Stored data

Lemma byte_range x : (∀ n, 8 ≤ n → Z.testbit x n = false) → 0 ≤ x → 0 ≤ x < 256.
Proof.
  intros Hh Hx. split; [done|]. destruct (decide (x < 256)); [done|exfalso].
  assert (8 ≤ Z.log2 x) as Hl by (apply Z.log2_le_pow2; [lia|change (2 ^ 8) with 256; lia]).
  specialize (Hh _ Hl). rewrite Z.bit_log2 in Hh by lia. done.
Qed.

(** [m'] is [m] with bit [i] set to [b]. *)
Record bit_written (m m' : t_bitmap) (i : Z) (b : bool) : Prop := {
  bw_nb : nb_bits m' = nb_bits m;
  bw_ok : bitmap_ok m';
  bw_bit : ∀ j, 0 ≤ j → bit m' j = if decide (j = i) then b else bit m j }.

Lemma bit_insert map i v j nb : 0 ≤ i → 0 ≤ j →
  bit (Bitmap nb (<[i / 8 := v]> (data map))) j =
  if decide (j / 8 = i / 8) then Z.testbit v (j mod 8) else bit map j.
Proof.
  intros Hi Hj. unfold bit. simpl. case_decide as E.
  - by rewrite E, fn_lookup_insert.
  - by rewrite fn_lookup_insert_ne.
Qed.

Lemma bitmap_ok_insert map k v : bitmap_ok map → 0 ≤ v < 256 →
  bitmap_ok (Bitmap (nb_bits map) (<[k := v]> (data map))).
Proof.
  intros [Hn Hb] Hv. split; [done|]. intros i Hi. simpl. destruct (decide (i = k)) as [->|].
  - by rewrite fn_lookup_insert.
  - rewrite fn_lookup_insert_ne by done. auto.
Qed.

Lemma bitmap_set_spec map i : bitmap_ok map → 0 ≤ i < nb_bits map →
  bit_written map (bitmap_set map i) i true.
Proof.
  intros Hok Hi. unfold bitmap_set. rewrite (proj2 (Z.leb_gt _ _)) by lia.
  destruct (mask_small i) as [-> Hm]. pose proof (Z.div_pos i 8 ltac:(lia) ltac:(lia)).
  pose proof (bm_bytes _ Hok (i / 8) ltac:(done)) as Hb. split; [done|..].
  - apply bitmap_ok_insert; [done|]. apply byte_range; [|apply Z.lor_nonneg; split; [lia|apply Z.pow_nonneg; lia]].
    intros n Hn. rewrite Z.lor_spec, byte_high, Z.pow2_bits_false by lia. done.
  - intros j Hj. rewrite bit_insert by lia.
    pose proof (Z.mod_pos_bound j 8 ltac:(lia)).
    destruct (decide (j = i)) as [->|Hne].
    + by rewrite decide_True, Z.lor_spec, Z.pow2_bits_true, orb_true_r by lia.
    + case_decide as E; [|done]. rewrite Z.lor_spec, Z.pow2_bits_false, orb_false_r.
      * unfold bit. by rewrite E.
      * intros E'. by apply Hne, divmod8_eq.
Qed.

Lemma bitmap_unset_spec map i : bitmap_ok map → 0 ≤ i < nb_bits map →
  bit_written map (bitmap_unset map i) i false.
Proof.
  intros Hok Hi. unfold bitmap_unset. rewrite (proj2 (Z.leb_gt _ _)) by lia.
  destruct (mask_small i) as [-> Hm]. pose proof (Z.div_pos i 8 ltac:(lia) ltac:(lia)).
  split; [done|..].
  - apply bitmap_ok_insert; [done|]. apply Z.mod_pos_bound. lia.
  - intros j Hj. rewrite bit_insert by lia.
    pose proof (Z.mod_pos_bound j 8 ltac:(lia)). unfold u8. change 256 with (2 ^ 8).
    rewrite Z.mod_pow2_bits_low, Z.land_spec, Z.lnot_spec by lia.
    destruct (decide (j = i)) as [->|Hne].
    + by rewrite decide_True, Z.pow2_bits_true, andb_false_r by lia.
    + case_decide as E; [|done]. rewrite Z.pow2_bits_false, andb_true_r.
      * unfold bit. by rewrite E.
      * intros E'. by apply Hne, divmod8_eq.
Qed.

Lemma BITS_TO_BYTES_spec n : 0 ≤ n < 2147483640 →
  n ≤ 8 * BITS_TO_BYTES n < n + 8.
Proof.
  intros Hn. unfold BITS_TO_BYTES.
  pose proof (DIV_ROUND_UP_bounds n 8 ltac:(lia) ltac:(lia) ltac:(unfold W32; lia)). lia.
Qed.

Lemma bitmap_clear_spec map : 0 ≤ nb_bits map < 2147483640 → (∀ i, 0 ≤ i → 0 ≤ data map i < 256) →
  bitmap_ok (bitmap_clear map) ∧ ∀ i, 0 ≤ i < nb_bits map → bit (bitmap_clear map) i = false.
Proof.
  intros Hn Hb. split.
  - split; [done|]. intros i Hi. simpl. case_match; [lia|auto].
  - intros i Hi. unfold bit. simpl. pose proof (BITS_TO_BYTES_spec _ Hn).
    pose proof (Z.div_mod i 8). pose proof (Z.mod_pos_bound i 8).
    rewrite (proj2 (Z.leb_le _ _)), (proj2 (Z.ltb_lt _ _)) by lia. apply Z.bits_0.
Qed.

(** ** Searching *)

(** [r] is the least clear bit of [[from, nb)], or -1 when there is none. *)
Definition least_zero (map : t_bitmap) (from r : Z) : Prop :=
  (r = -1 ∧ ∀ i, from ≤ i < nb_bits map → bit map i = true) ∨
  (from ≤ r < nb_bits map ∧ bit map r = false ∧ ∀ i, from ≤ i < r → bit map i = true).

Lemma bit_split map i j : 0 ≤ j < 8 → bit map (i * 8 + j) = Z.testbit (data map i) j.
Proof.
  intros Hj. unfold bit.
  by rewrite Z.div_add_l, (Z.div_small j 8), Z.add_0_r, Z.add_comm, Z.mod_add, Z.mod_small by lia.
Qed.

Lemma bit_rep i : ∃ q j, i = q * 8 + j ∧ 0 ≤ j < 8.
Proof.
  exists (i / 8), (i mod 8). pose proof (Z.div_mod i 8). pose proof (Z.mod_pos_bound i 8). lia.
Qed.

Lemma find_bit_spec map n i j : 0 ≤ j → j + Z.of_nat n = 8 →
  match find_bit n (data map) (nb_bits map) i j with
  | None => ∀ k, j ≤ k < 8 → bit map (i * 8 + k) = true
  | Some r => ∃ k, j ≤ k < 8 ∧ bit map (i * 8 + k) = false ∧
      (∀ l, j ≤ l < k → bit map (i * 8 + l) = true) ∧
      r = if nb_bits map <=? i * 8 + k then -1 else i * 8 + k
  end.
Proof.
  revert j. induction n as [|n IH]; intros j Hj Hn; simpl; [lia|].
  rewrite shiftr_land_1 by done. rewrite <- (bit_split map i j) by lia.
  destruct (bit map (i * 8 + j)) eqn:Eb; simpl.
  - specialize (IH (j + 1) ltac:(lia) ltac:(lia)).
    assert (∀ l, l = j → bit map (i * 8 + l) = true) as Hjj by (by intros l ->).
    destruct (find_bit n _ _ i (j + 1)) as [r|].
    + destruct IH as (k & ? & ? & Hall & ->). exists k. split_and!; [lia|lia|done| |done].
      intros l Hl. destruct (decide (l = j)); [auto|]. apply Hall. lia.
    + intros k Hk. destruct (decide (k = j)); [auto|]. apply IH. lia.
  - exists j. split_and!; [lia|lia|done| |done]. lia.
Qed.

(** The first bit the search looks at in byte [i]. *)
Definition low_bit (byte_start bit_offset i : Z) : Z :=
  if i =? byte_start then i * 8 + bit_offset else i * 8.

Lemma find_byte_spec map n bs off i : 0 ≤ off < 8 → bs ≤ i → 0 ≤ i →
  nb_bits map ≤ 8 * (i + Z.of_nat n) → 
  least_zero map (low_bit bs off i) (find_byte n (data map) (nb_bits map) bs off i).
Proof.
  intros Hoff. revert i. induction n as [|n IH]; intros i Hbs Hi Hmax; cbn [find_byte].
  { left. split; [done|]. unfold low_bit. intros k Hk. case_match; to_prop; lia. }
  set (off_i := if i =? bs then off else 0).
  assert (0 ≤ off_i < 8 ∧ low_bit bs off i = i * 8 + off_i) as [Ho Hlow]
    by (unfold off_i, low_bit; case_match; lia).
  assert ((∀ k, off_i ≤ k < 8 → bit map (i * 8 + k) = true) →
    least_zero map (low_bit bs off i) (find_byte n (data map) (nb_bits map) bs off (i + 1))) as Hskip.
  { intros Hfull. assert (low_bit bs off (i + 1) = i * 8 + 8) as E.
    { unfold low_bit. rewrite (proj2 (Z.eqb_neq _ _)) by lia. lia. }
    assert (∀ k, low_bit bs off i ≤ k < i * 8 + 8 → bit map k = true) as Hthis.
    { intros k Hk. replace k with (i * 8 + (k - i * 8)) by lia. apply Hfull. lia. }
    destruct (IH (i + 1)) as [[-> Hall]|(Hr & Hz & Hall)]; [lia..|left|right]; rewrite E in *.
    - split; [done|]. intros k Hk. destruct (decide (k < i * 8 + 8)); [apply Hthis|apply Hall]; lia.
    - split_and!; [lia|lia|done|]. intros k Hk.
      destruct (decide (k < i * 8 + 8)); [apply Hthis|apply Hall]; lia. }
  destruct (Z.eqb_spec (data map i) BIT_IS_FULL) as [Ef|Ef].
  { apply Hskip. intros k Hk. rewrite bit_split, Ef by lia. change BIT_IS_FULL with (Z.ones 8).
    apply Z.ones_spec_low. lia. }
  pose proof (find_bit_spec map (Z.to_nat (8 - off_i)) i off_i ltac:(lia) ltac:(lia)) as Hb.
  destruct (find_bit _ _ _ i off_i) as [r|]; [|by apply Hskip].
  destruct Hb as (k & Hk & Hz & Hall & ->). rewrite Hlow.
  assert (∀ l, i * 8 + off_i ≤ l < i * 8 + k → bit map l = true) as Hbelow.
  { intros l Hl. replace l with (i * 8 + (l - i * 8)) by lia. apply Hall. lia. }
  destruct (Z.leb_spec (nb_bits map) (i * 8 + k)).
  - left. split; [done|]. intros l Hl. apply Hbelow. lia.
  - right. split_and!; [lia|lia|done|done].
Qed.

Lemma find_next_zero_from_spec map from : bitmap_ok map → 0 ≤ from →
  least_zero map from (bitmap_find_next_zero_from (nb_bits map) (data map) from).
Proof.
  intros [Hn _] Hf. unfold bitmap_find_next_zero_from. destruct (Z.leb_spec (nb_bits map) from).
  { left. split; [done|]. lia. }
  pose proof (Z.div_mod from 8 ltac:(lia)). pose proof (Z.mod_pos_bound from 8 ltac:(lia)).
  pose proof (Z.div_pos from 8 Hf ltac:(lia)). pose proof (BITS_TO_BYTES_spec _ Hn).
  replace from with (low_bit (from / 8) (from mod 8) (from / 8)) at 1
    by (unfold low_bit; rewrite Z.eqb_refl; lia).
  apply find_byte_spec; lia.
Qed.

(** [bitmap_find_next_zero_from] returns the least clear bit at or after
    the start, below [nb_bits], and -1 exactly when every such bit is set;
    bits past the end of a partial last byte are never returned. *)
Theorem bitmap_find_next_zero_from_correct (map : t_bitmap) (from : Z) :
  bitmap_ok map → 0 ≤ from →
  least_zero map from (bitmap_find_next_zero_from (nb_bits map) (data map) from).
Proof. apply find_next_zero_from_spec. Qed.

> What to produce:
Check each line of the records for the word "auto", and show the lines that contain it.

> Finished task:
  - rewrite fn_lookup_insert_ne by done. auto.
  - split; [done|]. intros i Hi. simpl. case_match; [lia|auto].
      intros l Hl. destruct (decide (l = j)); [auto|]. apply Hall. lia.
    + intros k Hk. destruct (decide (k = j)); [auto|]. apply IH. lia.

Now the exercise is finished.